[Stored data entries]
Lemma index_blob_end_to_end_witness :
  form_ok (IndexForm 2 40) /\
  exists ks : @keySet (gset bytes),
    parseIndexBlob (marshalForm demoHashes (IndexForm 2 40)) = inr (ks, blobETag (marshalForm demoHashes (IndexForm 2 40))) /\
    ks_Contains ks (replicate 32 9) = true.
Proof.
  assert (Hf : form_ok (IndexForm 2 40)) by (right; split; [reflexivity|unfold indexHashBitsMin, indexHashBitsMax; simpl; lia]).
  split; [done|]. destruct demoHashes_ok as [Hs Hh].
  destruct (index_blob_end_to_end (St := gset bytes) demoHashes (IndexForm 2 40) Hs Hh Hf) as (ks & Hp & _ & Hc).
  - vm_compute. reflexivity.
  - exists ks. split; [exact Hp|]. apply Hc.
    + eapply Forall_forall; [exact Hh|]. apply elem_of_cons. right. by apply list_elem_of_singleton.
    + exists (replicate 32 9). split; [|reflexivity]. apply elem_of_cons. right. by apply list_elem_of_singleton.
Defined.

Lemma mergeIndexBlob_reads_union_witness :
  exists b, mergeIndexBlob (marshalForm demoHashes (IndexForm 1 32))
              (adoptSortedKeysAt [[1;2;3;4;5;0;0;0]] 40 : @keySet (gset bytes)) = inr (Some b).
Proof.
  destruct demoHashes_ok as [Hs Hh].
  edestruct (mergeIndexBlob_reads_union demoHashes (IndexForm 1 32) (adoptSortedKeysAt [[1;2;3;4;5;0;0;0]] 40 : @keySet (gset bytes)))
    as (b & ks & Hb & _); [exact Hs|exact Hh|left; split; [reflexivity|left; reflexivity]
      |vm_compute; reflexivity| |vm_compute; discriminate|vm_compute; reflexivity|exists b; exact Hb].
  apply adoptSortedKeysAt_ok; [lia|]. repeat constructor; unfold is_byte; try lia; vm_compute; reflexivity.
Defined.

* * *

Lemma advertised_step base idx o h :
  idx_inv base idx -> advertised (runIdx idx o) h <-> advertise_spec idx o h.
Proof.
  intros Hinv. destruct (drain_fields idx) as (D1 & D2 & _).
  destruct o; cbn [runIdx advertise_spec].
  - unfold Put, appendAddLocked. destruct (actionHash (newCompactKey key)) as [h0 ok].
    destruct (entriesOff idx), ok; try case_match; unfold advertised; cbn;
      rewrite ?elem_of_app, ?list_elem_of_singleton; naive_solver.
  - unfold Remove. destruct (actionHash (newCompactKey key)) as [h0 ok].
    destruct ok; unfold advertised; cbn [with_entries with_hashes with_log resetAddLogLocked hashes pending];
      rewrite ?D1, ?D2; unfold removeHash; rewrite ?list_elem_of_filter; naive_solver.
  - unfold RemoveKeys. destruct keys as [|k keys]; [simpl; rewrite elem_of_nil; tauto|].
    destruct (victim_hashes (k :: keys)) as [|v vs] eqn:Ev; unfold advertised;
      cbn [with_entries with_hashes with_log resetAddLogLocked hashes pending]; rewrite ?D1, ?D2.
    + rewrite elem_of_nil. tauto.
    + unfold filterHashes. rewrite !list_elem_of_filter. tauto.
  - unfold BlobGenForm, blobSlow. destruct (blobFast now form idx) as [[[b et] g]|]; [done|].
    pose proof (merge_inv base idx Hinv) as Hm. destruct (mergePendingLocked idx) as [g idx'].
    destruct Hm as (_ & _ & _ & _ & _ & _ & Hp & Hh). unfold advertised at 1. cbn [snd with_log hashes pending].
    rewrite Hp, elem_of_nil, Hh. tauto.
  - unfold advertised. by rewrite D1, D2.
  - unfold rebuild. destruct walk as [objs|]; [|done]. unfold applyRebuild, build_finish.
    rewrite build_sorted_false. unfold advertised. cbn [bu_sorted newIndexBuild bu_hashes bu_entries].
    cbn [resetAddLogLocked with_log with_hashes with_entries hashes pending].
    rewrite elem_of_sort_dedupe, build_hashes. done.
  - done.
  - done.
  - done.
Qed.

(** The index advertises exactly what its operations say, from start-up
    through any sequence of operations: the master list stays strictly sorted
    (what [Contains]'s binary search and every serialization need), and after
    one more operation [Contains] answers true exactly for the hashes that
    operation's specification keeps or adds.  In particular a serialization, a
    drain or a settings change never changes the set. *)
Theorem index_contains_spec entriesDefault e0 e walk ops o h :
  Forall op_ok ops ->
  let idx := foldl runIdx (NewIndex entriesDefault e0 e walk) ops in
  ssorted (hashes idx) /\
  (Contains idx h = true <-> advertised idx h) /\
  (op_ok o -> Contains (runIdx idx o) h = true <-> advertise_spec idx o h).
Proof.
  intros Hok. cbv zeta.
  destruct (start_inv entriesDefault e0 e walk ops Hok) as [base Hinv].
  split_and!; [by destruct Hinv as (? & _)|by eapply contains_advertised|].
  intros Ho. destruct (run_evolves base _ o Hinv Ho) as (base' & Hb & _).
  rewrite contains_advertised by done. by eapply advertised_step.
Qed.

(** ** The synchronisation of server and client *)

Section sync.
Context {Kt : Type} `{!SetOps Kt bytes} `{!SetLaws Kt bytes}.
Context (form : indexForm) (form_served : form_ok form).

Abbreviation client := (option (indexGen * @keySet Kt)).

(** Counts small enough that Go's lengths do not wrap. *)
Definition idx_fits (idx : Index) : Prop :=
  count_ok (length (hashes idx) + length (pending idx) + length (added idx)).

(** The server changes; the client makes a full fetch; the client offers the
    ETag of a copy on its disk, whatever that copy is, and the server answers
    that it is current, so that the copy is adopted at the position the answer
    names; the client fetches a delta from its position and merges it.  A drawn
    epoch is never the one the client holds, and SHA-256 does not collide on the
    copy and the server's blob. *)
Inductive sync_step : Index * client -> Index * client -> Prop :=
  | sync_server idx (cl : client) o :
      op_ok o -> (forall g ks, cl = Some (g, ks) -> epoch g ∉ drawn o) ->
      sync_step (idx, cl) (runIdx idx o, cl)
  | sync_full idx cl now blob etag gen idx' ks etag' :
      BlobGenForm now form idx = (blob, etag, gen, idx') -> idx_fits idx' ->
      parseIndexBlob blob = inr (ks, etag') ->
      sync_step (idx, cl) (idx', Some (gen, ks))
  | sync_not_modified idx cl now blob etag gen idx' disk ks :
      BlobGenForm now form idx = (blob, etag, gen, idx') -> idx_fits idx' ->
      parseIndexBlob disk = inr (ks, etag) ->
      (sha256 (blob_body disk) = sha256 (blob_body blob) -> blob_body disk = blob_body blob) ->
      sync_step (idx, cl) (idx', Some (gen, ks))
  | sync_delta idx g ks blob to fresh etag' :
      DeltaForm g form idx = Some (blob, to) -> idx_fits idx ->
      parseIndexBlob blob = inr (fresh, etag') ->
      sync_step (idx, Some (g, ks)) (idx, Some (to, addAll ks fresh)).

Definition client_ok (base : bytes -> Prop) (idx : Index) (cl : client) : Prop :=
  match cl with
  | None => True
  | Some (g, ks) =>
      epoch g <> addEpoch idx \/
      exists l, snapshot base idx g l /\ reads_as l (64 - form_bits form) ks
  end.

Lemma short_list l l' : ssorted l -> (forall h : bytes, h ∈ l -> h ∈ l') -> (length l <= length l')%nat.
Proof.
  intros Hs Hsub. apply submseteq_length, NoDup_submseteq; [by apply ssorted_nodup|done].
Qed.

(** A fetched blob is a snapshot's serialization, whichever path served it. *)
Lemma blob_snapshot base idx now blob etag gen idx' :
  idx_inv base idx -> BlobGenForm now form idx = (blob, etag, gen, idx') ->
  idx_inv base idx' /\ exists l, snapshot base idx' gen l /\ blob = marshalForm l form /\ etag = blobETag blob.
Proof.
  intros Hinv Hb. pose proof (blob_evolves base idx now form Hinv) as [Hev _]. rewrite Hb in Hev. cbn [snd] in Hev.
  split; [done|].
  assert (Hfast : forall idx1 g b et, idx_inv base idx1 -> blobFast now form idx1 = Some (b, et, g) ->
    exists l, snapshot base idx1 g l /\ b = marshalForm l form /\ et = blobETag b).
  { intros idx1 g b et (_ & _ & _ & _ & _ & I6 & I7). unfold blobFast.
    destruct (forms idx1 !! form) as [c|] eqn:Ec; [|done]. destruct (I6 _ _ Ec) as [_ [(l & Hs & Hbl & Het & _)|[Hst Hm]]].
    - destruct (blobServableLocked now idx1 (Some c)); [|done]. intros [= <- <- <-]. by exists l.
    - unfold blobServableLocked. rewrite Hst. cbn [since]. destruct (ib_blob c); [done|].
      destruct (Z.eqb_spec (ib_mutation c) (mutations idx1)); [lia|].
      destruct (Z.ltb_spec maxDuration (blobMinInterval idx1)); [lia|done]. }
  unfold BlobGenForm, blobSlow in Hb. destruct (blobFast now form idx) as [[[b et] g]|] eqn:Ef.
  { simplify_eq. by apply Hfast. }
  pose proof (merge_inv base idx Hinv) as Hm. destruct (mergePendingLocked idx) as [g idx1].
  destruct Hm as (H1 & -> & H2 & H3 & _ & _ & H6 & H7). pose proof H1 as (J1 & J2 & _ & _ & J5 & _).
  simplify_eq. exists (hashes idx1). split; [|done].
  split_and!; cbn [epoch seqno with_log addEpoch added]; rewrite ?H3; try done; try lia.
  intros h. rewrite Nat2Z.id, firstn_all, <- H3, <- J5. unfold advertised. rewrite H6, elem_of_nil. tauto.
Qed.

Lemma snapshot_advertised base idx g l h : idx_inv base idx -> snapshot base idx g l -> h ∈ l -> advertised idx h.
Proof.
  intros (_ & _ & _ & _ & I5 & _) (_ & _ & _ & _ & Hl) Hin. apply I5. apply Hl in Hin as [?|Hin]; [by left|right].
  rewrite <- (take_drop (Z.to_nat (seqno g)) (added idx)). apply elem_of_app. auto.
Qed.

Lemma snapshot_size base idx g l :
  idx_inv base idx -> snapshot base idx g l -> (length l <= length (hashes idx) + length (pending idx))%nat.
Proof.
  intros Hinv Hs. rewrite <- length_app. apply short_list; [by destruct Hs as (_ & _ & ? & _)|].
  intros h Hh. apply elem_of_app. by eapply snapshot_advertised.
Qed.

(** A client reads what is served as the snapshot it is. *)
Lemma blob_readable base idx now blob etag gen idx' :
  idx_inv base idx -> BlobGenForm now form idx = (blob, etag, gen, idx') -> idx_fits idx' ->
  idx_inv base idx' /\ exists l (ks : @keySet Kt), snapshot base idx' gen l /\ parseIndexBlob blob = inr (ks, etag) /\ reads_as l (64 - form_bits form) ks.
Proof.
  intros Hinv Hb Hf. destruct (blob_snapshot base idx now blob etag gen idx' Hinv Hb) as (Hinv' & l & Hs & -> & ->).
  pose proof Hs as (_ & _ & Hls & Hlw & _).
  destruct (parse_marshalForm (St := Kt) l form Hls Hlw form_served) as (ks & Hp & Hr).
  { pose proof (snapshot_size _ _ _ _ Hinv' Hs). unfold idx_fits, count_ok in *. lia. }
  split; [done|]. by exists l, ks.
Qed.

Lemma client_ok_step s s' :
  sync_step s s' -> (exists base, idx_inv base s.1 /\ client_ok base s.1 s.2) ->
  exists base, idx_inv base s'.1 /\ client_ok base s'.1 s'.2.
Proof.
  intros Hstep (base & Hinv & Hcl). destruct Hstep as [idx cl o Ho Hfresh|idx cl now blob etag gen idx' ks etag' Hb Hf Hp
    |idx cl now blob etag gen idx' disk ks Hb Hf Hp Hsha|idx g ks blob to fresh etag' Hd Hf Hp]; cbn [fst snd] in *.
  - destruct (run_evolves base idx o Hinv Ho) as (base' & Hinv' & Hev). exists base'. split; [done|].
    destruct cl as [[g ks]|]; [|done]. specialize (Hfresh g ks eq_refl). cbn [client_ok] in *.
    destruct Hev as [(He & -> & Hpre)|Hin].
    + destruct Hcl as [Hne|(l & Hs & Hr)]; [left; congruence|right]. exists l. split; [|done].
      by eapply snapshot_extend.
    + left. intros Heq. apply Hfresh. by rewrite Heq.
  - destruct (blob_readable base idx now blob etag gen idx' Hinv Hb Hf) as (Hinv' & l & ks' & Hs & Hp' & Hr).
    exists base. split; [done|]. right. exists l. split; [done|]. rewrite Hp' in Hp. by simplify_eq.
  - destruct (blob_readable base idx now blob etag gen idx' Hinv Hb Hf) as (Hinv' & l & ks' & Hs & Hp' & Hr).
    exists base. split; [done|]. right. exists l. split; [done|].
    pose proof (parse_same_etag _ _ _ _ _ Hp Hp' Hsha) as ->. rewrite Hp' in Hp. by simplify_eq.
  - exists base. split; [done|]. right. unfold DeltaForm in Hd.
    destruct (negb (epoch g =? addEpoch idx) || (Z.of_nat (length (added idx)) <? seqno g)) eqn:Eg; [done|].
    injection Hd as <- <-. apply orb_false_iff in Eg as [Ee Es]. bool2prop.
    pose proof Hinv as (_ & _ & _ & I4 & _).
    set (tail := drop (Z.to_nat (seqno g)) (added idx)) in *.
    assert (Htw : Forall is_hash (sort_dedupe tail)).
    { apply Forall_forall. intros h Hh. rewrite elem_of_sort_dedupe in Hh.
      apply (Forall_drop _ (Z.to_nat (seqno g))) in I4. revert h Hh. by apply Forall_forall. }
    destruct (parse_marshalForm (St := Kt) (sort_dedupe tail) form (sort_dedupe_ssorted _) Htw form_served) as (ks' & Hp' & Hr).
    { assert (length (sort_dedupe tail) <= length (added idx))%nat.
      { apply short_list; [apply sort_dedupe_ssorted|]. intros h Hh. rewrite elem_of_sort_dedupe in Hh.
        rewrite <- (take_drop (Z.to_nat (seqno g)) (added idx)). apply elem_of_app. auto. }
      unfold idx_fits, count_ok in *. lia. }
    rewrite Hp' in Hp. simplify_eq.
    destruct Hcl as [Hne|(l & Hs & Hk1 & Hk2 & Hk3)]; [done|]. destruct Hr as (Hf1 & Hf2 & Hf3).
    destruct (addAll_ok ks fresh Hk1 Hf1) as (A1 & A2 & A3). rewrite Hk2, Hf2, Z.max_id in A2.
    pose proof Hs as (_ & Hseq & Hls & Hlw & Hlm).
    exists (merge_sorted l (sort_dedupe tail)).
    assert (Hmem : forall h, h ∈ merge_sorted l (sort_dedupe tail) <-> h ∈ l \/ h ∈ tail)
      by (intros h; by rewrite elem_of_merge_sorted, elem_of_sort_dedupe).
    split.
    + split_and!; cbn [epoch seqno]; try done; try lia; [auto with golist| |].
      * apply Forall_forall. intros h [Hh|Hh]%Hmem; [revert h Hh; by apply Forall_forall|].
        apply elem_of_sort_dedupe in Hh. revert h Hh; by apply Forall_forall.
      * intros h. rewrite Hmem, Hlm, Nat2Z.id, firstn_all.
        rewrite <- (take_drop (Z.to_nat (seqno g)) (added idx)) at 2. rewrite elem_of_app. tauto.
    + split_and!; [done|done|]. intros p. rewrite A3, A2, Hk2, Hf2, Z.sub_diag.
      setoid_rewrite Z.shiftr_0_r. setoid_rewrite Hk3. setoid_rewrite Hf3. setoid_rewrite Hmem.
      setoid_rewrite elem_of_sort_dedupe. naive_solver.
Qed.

WORK REQUEST:
Please return only the lines above, starting at the line that has "destruct (entriesOff idx), ok;" and ending at the line that has "- unfold rebuild.", keeping both and leaving each one unchanged.

SOLUTION TO THIS TASK:
    destruct (entriesOff idx), ok; try case_match; unfold advertised; cbn;
      rewrite ?elem_of_app, ?list_elem_of_singleton; naive_solver.
  - unfold Remove. destruct (actionHash (newCompactKey key)) as [h0 ok].
    destruct ok; unfold advertised; cbn [with_entries with_hashes with_log resetAddLogLocked hashes pending];
      rewrite ?D1, ?D2; unfold removeHash; rewrite ?list_elem_of_filter; naive_solver.
  - unfold RemoveKeys. destruct keys as [|k keys]; [simpl; rewrite elem_of_nil; tauto|].
    destruct (victim_hashes (k :: keys)) as [|v vs] eqn:Ev; unfold advertised;
      cbn [with_entries with_hashes with_log resetAddLogLocked hashes pending]; rewrite ?D1, ?D2.
    + rewrite elem_of_nil. tauto.
    + unfold filterHashes. rewrite !list_elem_of_filter. tauto.
  - unfold BlobGenForm, blobSlow. destruct (blobFast now form idx) as [[[b et] g]|]; [done|].
    pose proof (merge_inv base idx Hinv) as Hm. destruct (mergePendingLocked idx) as [g idx'].
    destruct Hm as (_ & _ & _ & _ & _ & _ & Hp & Hh). unfold advertised at 1. cbn [snd with_log hashes pending].
    rewrite Hp, elem_of_nil, Hh. tauto.
  - unfold advertised. by rewrite D1, D2.
  - unfold rebuild. destruct walk as [objs|]; [|done]. unfold applyRebuild, build_finish.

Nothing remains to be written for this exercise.